As other answers say, WiFi is a local problem.
It's the internet equivalent of a cordless home phone, a short range wireless link so you don't have to trail a cable from the router.
You need to also be aware that WiFi is based on decades old frequency allocations and the main 2.4GHz band used is massively overloaded.
Although it has 11 (or 13) channels, a single 11g WiFi signal uses a block of four numbered channels - you can only have three separate systems in range using channels 1, 6 & 11 without interference.
With the newer, "faster" 11n systems, those often use 8 channels so it's impossible for even two to work at the same time within a few hundred yards without interference and speed loss.
In many cities, there are so many systems in range of each other than all slow to a crawl.
Plus many other things such as wireless security cameras, baby monitors, microwave ovens and some cordless phones use the same frequencies. They do not show up on computers but the signals still cause interference and mess up WiFi still more.

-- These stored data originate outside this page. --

Definition exists_ (key : string) : IO bool :=
  let* target := lift (resolve key) in fs_exists target.

Definition remove (key : string) : IO unit :=
  let* target := lift (resolve key) in
  or_storage_error Permission "failed to remove storage object" (fs_remove target).

Definition local_provider : StorageProvider := {|
  StorageProvider.put := put; StorageProvider.get := get;
  StorageProvider.exists_ := exists_; StorageProvider.remove := remove
|}.

End Local.
End LocalDirectoryProvider.

Module LocalProviderFacts.
Import LocalDirectoryProvider.

Definition temporary_mark : string := ".holder-tmp-".
Definition is_temporary (l : Loc) : Prop := contains temporary_mark (path_of l) = true.

Lemma contains_append a n b : contains n (a +:+ n +:+ b) = true.
Proof.
  induction a as [|c a IH].
  - change ("" +:+ ?s) with s. pose proof (prefix_append n b) as H. destruct (n +:+ b); cbn [contains]; by rewrite H.
  - rewrite append_cons. cbn. by rewrite IH, orb_true_r.
Qed.
Lemma temporary_path_marked path nonce : is_temporary (Outside (temporary_path path nonce)).
Proof.
  unfold is_temporary, temporary_path. cbn [path_of]. destruct (split_filename path) as [dir name].
  rewrite !append_assoc. rewrite <- (append_assoc _ ".holder-tmp-"). apply contains_append.
Qed.

Ltac keeps_cache := repeat first [ progress intros | solve [auto with preserves] | apply preserves_bind
  | apply preserves_when | apply preserves_try | apply attempt_keeps | case_match ].

Lemma differs_refl P d : differs_at P d d.
Proof. by split. Qed.
Lemma differs_trans P d1 d2 d3 : differs_at P d1 d2 -> differs_at P d2 d3 -> differs_at P d1 d3.
Proof. intros [G1 H1] [G2 H2]. split; [congruence|]. intros l Hl. by rewrite H2, H1. Qed.
Lemma differs_weaken (P Q : Loc -> Prop) d d' : differs_at P d d' -> (forall l, P l -> Q l) -> differs_at Q d d'.
Proof. intros [G H] HPQ. split; [done|]. intros l Hl. apply H. intros HP. by apply Hl, HPQ. Qed.
Lemma git_poke l v d : git (poke l v d) = git d.
Proof. by destruct l. Qed.
Lemma differs_poke (P : Loc -> Prop) l v d d' : P l -> differs_at P d d' -> differs_at P d (poke l v d').
Proof.
  intros Hl [G H]. split; [by rewrite git_poke|]. intros m Hm. rewrite peek_poke_ne; [by apply H|].
  intros <-. by apply Hm.
Qed.

(** ** Whatever fails, only temporary files differ *)

Section Any.
Context {A : AssetCrypto}.
Context (P : Loc -> Prop) (d0 : Disk).
Definition only (w : World) : Prop := differs_at P d0 (disk w).

Lemma only_poke l v w : P l -> only w -> only (on_disk (poke l v) w).
Proof. intros Hl Hw. by apply differs_poke. Qed.
Lemma only_attempt {B} what (op : IO B) : preserves only op -> preserves only (attempt what op).
Proof. by apply attempt_keeps. Qed.
Lemma only_exists l : preserves only (fs_exists l).
Proof. apply only_attempt, preserves_gets. Qed.
Lemma only_create l : preserves only (fs_create_directories l).
Proof. apply only_attempt, preserves_mret. Qed.
Lemma only_open_input what l : preserves only (open_input what l).
Proof. apply only_attempt. intros w Hw. by destruct (peek l (disk w)). Qed.
Lemma only_read_input what l : preserves only (read_input what l).
Proof. apply only_attempt. intros w Hw. by destruct (peek l (disk w)). Qed.
Lemma only_digest l : preserves only (digest_file l).
Proof.
  apply preserves_bind; [apply only_open_input|]. intros _.
  apply preserves_bind; [apply only_read_input|]. intros b. apply preserves_mret.
Qed.
Lemma only_open_output what l : P l -> preserves only (open_output what l).
Proof. intros Hl. apply only_attempt. intros w Hw. by apply only_poke. Qed.
Lemma only_private : preserves only make_private.
Proof. apply only_attempt, preserves_mret. Qed.
Lemma only_remove l : P l -> preserves only (fs_remove l).
Proof. intros Hl. apply only_attempt. intros w Hw. by apply only_poke. Qed.
Lemma only_write l b : P l -> preserves only (write_output l b).
Proof.
  intros Hl. apply preserves_when. intros w Hw. unfold fs_write_file.
  destruct (outcomes w (tick w)) as [|[s|]|s]; cbn [snd]; try apply only_poke; done.
Qed.
Lemma only_rename from to : P from -> P to -> preserves only (fs_rename from to).
Proof.
  intros Hf Ht. apply only_attempt. intros w Hw. destruct (peek from (disk w)); [|done].
  cbn [snd]. unfold only. cbn. by do 2 (apply differs_poke; [done|]).
Qed.
Lemma only_or_error {B} c what (m : IO B) : preserves only m -> preserves only (or_storage_error c what m).
Proof. intros H. apply preserves_try; [done|]. intros e. apply preserves_throw. Qed.
#[local] Hint Resolve only_exists only_create only_open_input only_read_input only_digest only_open_output
  only_private only_remove only_write only_rename only_or_error : preserves.
Lemma only_copy source target : P target -> preserves only (copy_file_streaming source target).
Proof. intros Ht. unfold copy_file_streaming. auto 8 with preserves. Qed.
Lemma only_clean l m : P l -> preserves only m -> preserves only (or_clean l m).
Proof. intros Hl Hm. unfold or_clean, remove_quietly. auto 8 with preserves. Qed.
End Any.

(** ** What is known of the disk after a call that returned *)

Section Values.
Context {A : AssetCrypto} (R : Disk -> Prop).
Definition on (w : World) : Prop := R (disk w).

Lemma on_attempt {B} what (op : IO B) (Q : B -> World -> Prop) :
  (forall w, on w -> match op w with (Ok b, w') => Q b w' | (Err _, w') => on w' end) ->
  hoare on (attempt what op) Q on.
Proof. intros H w Hw. unfold attempt. destruct (outcomes w (tick w)); [|exact Hw|]; exact (H (advance w) Hw). Qed.
Lemma on_exists l :
  hoare on (fs_exists l) (fun b w => on w /\ b = bool_decide (is_Some (peek l (disk w)))) on.
Proof. apply on_attempt. by intros w Hw. Qed.
Lemma on_create l : hoare on (fs_create_directories l) (fun _ => on) on.
Proof. apply on_attempt. by intros w Hw. Qed.
Lemma on_digest l :
  hoare on (digest_file l)
    (fun r w => on w /\ exists c, peek l (disk w) = Some c /\ r = digest (bytes_of c)) on.
Proof.
  eapply hoare_bind; [apply (on_attempt _ _ (fun _ => on)); intros w Hw; by destruct (peek l (disk w))|]. intros [].
  eapply hoare_bind.
  - apply (on_attempt _ _ (fun b w => on w /\ exists c, peek l (disk w) = Some c /\ b = bytes_of c)).
    intros w Hw. destruct (peek l (disk w)) as [c|] eqn:E; [|done]. split; [done|]. by exists c.
  - intros b w (Hw & c & Hc & ->). split; [done|]. by exists c.
Qed.
Lemma on_rename from to (Q : Disk -> Prop) :
  (forall d c, R d -> peek from d = Some c -> Q (poke to (Some c) (poke from None d))) ->
  hoare on (fs_rename from to) (fun _ w => Q (disk w)) on.
Proof.
  intros H. apply on_attempt. intros w Hw. destruct (peek from (disk w)) as [c|] eqn:E; [|done].
  by apply H.
Qed.
End Values.

Lemma hoare_clean l m (P : World -> Prop) (Q : unit -> World -> Prop) (F : World -> Prop) :
  hoare P m Q F -> preserves F (remove_quietly l) -> hoare P (or_clean l m) Q F.
Proof.
  intros Hm Hr. apply (hoare_try m _ P Q F F); [exact Hm|]. intros e.
  eapply hoare_bind; [apply hoare_preserves, Hr|]. intros [] w Hw. exact Hw.
Qed.

(** ** The operations *)

Section Provider.
Context {A : AssetCrypto} (root : string) (steady_clock : nat -> string).

Definition local_objects (d : Disk) (key : string) : option string :=
  match resolve root key with Ok l => peek l d | Err _ => None end.
Definition local_alias (k k' : string) : Prop := resolve root k = resolve root k'.
Definition local_owns (l : Loc) : Prop :=
  String.prefix (root +:+ "/") (path_of l) = true \/ is_temporary l.
Definition local_key (key : string) : Prop := exists l, resolve root key = Ok l /\ ~ is_temporary l.

Lemma resolve_owned key l : resolve root key = Ok l -> local_owns l.
Proof.
  unfold resolve. destruct (String.eqb key "" || _); [done|]. destruct (existsb _ _); [done|].
  intros [= <-]. left. cbn [path_of]. rewrite append_assoc. apply prefix_append.
Qed.

(** Temporary files are no objects. *)
Lemma objects_only k (P : Loc -> Prop) d d' :
  local_key k -> (forall l, resolve root k = Ok l -> ~ P l) -> differs_at P d d' ->
  local_objects d' k = local_objects d k.
Proof.
  intros (l & Hl & Ht) HP [_ H]. unfold local_objects. rewrite Hl. by apply H, HP.
Qed.
Lemma objects_temporary k d d' : local_key k -> differs_at is_temporary d d' -> local_objects d' k = local_objects d k.
Proof. intros Hk. apply objects_only; [done|]. intros l Hl. destruct Hk as (l' & Hl' & Ht). congruence. Qed.

Definition at_target (target : Loc) (l : Loc) : Prop := is_temporary l \/ l = target.

Lemma only_remove_quietly P d l : P l -> preserves (only P d) (remove_quietly l).
Proof. intros Hl. apply preserves_try; [by apply only_remove|]. intros e. apply preserves_mret. Qed.
Lemma sibling_value (F : World -> Prop) (R : World -> Prop) target :
  hoare R (temporary_sibling steady_clock target) (fun l w => is_temporary l /\ R w) F.
Proof. intros w Hw. cbn. split; [apply temporary_path_marked|done]. Qed.

(** Into a temporary file, looked at again, and to its place. *)
Lemma copied_hoare staged target temporary size sha d0 :
  is_temporary temporary -> peek target d0 = None ->
  hoare (only is_temporary d0)
    (or_clean temporary (
      copy_file_streaming staged temporary ;;;
      let* copied := digest_file temporary in
      when (negb (bool_decide (copied = mkDigest size sha))) (throw (StorageError Integrity "copied object integrity mismatch")) ;;;
      fs_rename temporary target))
    (fun _ w => exists c, peek target d0 = None /\ differs_at (at_target target) d0 (disk w) /\
       peek target (disk w) = Some c /\ digest (bytes_of c) = mkDigest size sha)
    (only is_temporary d0).
Proof.
  intros Htmp Hnone. set (F := only is_temporary d0).
  apply hoare_clean; [|by apply only_remove_quietly].
  apply (hoare_bind _ _ _ (fun _ => F)); [|intros []].
  { eapply hoare_conseq; [apply hoare_preserves, (only_copy is_temporary d0 staged temporary Htmp)|intros w H; exact H|intros [] w H; exact H|done]. }
  eapply hoare_bind; [apply (on_digest (differs_at is_temporary d0))|]. intros copied.
  set (R := fun d => differs_at is_temporary d0 d /\ exists c, peek temporary d = Some c /\ mkDigest size sha = digest (bytes_of c)).
  apply (hoare_bind _ _ _ (fun _ => on R)); [|intros []].
  { apply (hoare_when _ _ _ (on R)).
    - intros _ w [Hw _]. exact Hw.
    - intros He%negb_false_iff%bool_decide_eq_true w [Hd (c & Hc & Hx)].
      split; [exact Hd|]. exists c. split; [done|]. congruence. }
  eapply hoare_conseq; [apply (on_rename R temporary target (fun d => exists c, peek target d0 = None /\
    differs_at (at_target target) d0 d /\ peek target d = Some c /\ digest (bytes_of c) = mkDigest size sha))|..].
  2: intros w Hw; exact Hw.
  2: intros u w Hw; exact Hw.
  2: by intros w [Hw _].
  intros d c [Hd (c' & Hc' & Hdig)] Hc. exists c. split; [done|]. split; [|split; [apply peek_poke|congruence]].
  apply differs_poke; [by right|]. apply differs_poke; [by left|].
  apply (differs_weaken is_temporary); [done|]. by left.
Qed.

Add wifi "range extenders" that re-transmit everything they pick up - and add to the congestion in the process - and it's often a miracle it works at all, never mind with any speed or a reliable connection...
WiFi should alway be an absolute last resort, saved for things that have no other possible means of an internet connection such as phones an tablets.
Anything else should be connected by ethernet cable, or if that's not possible then use Homeplug devices that send the signal via the house power wiring rather than radio.
[Electronics & computer designer and programmer for 40+ years].